Start of Block

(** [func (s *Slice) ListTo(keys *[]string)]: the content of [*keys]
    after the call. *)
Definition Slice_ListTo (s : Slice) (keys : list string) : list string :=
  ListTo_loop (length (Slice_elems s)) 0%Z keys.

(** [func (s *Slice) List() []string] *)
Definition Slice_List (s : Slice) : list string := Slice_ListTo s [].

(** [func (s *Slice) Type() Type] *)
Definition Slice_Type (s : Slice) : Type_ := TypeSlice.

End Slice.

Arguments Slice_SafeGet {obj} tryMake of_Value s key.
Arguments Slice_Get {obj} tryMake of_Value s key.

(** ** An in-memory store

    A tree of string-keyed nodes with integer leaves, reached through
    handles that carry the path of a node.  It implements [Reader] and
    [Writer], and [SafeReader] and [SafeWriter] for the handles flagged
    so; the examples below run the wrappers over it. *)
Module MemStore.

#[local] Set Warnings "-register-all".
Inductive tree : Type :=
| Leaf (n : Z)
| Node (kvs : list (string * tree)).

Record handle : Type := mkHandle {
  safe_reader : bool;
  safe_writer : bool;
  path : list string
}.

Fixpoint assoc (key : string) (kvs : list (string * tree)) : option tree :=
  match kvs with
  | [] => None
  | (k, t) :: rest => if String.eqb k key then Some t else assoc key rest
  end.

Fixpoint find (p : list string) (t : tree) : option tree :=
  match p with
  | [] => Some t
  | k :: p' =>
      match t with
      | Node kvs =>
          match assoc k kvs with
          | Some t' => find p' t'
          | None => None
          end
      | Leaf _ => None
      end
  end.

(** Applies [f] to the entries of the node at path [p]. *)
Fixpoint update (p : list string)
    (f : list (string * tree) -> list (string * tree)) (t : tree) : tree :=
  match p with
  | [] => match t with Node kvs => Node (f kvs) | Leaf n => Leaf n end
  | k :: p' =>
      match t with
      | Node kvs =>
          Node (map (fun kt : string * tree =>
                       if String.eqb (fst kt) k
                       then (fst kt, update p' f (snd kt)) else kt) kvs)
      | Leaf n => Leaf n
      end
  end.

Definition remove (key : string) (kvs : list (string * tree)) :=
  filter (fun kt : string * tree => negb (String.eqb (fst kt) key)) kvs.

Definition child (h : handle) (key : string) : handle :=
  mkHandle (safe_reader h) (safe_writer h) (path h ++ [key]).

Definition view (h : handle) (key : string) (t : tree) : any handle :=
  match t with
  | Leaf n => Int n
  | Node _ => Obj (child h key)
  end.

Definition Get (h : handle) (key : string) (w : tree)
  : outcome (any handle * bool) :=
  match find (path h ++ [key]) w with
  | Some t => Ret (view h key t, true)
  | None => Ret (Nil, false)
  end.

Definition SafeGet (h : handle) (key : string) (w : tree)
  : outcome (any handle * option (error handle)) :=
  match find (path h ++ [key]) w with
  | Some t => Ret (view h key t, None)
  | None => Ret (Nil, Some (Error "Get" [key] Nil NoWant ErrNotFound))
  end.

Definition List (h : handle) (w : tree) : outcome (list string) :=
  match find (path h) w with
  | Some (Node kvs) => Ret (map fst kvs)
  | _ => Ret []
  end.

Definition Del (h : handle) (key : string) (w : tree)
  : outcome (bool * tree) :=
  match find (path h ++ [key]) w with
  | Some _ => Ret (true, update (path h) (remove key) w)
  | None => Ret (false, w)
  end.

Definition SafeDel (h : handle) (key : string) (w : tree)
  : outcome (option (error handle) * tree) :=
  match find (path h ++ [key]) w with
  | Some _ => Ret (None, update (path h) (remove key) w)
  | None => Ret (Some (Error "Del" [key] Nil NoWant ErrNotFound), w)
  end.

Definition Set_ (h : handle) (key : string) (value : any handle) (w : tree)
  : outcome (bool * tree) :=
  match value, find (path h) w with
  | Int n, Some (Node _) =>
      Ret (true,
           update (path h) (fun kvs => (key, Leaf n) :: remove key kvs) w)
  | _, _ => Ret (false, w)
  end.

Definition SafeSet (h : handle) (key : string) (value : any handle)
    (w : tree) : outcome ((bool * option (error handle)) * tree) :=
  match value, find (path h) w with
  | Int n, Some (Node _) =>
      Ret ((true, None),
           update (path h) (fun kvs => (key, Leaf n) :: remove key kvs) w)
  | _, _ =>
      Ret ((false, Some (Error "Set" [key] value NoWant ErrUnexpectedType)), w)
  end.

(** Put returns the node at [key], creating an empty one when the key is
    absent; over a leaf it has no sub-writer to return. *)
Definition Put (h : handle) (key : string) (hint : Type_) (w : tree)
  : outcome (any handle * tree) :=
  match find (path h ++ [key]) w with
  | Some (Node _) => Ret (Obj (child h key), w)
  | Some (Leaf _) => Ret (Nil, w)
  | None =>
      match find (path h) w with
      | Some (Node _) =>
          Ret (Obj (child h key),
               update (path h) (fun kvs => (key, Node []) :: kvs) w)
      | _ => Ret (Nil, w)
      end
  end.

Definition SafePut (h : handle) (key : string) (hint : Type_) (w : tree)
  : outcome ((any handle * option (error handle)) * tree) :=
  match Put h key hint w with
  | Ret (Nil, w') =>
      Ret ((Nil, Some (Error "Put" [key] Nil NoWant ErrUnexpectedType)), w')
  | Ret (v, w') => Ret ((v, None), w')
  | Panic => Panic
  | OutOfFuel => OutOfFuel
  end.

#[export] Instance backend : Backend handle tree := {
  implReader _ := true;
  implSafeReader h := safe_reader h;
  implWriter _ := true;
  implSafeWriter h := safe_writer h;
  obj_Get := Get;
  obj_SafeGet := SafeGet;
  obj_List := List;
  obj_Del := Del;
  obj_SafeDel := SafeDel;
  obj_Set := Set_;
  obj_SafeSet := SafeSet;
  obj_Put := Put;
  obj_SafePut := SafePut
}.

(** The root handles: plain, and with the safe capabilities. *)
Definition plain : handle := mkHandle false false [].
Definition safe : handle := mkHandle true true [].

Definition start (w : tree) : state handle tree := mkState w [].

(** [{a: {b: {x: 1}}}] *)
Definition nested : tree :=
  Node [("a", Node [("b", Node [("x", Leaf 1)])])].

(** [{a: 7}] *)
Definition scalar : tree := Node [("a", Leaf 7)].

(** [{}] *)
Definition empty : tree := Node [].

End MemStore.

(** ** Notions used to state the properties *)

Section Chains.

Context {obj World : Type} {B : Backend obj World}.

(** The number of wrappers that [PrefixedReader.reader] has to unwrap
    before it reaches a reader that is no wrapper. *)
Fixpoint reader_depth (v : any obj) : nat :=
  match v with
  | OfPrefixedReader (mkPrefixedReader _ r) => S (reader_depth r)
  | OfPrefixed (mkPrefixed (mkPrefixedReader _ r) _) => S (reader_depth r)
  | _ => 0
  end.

End of Block

→ Task prompt
Produce the lines from the top of the listing through the "(** [func (s *Slice) List() []string] *)" line exactly as they appear, with no additional output.

→ Completed task
(** [func (s *Slice) ListTo(keys *[]string)]: the content of [*keys]
    after the call. *)
Definition Slice_ListTo (s : Slice) (keys : list string) : list string :=
  ListTo_loop (length (Slice_elems s)) 0%Z keys.

(** [func (s *Slice) List() []string] *)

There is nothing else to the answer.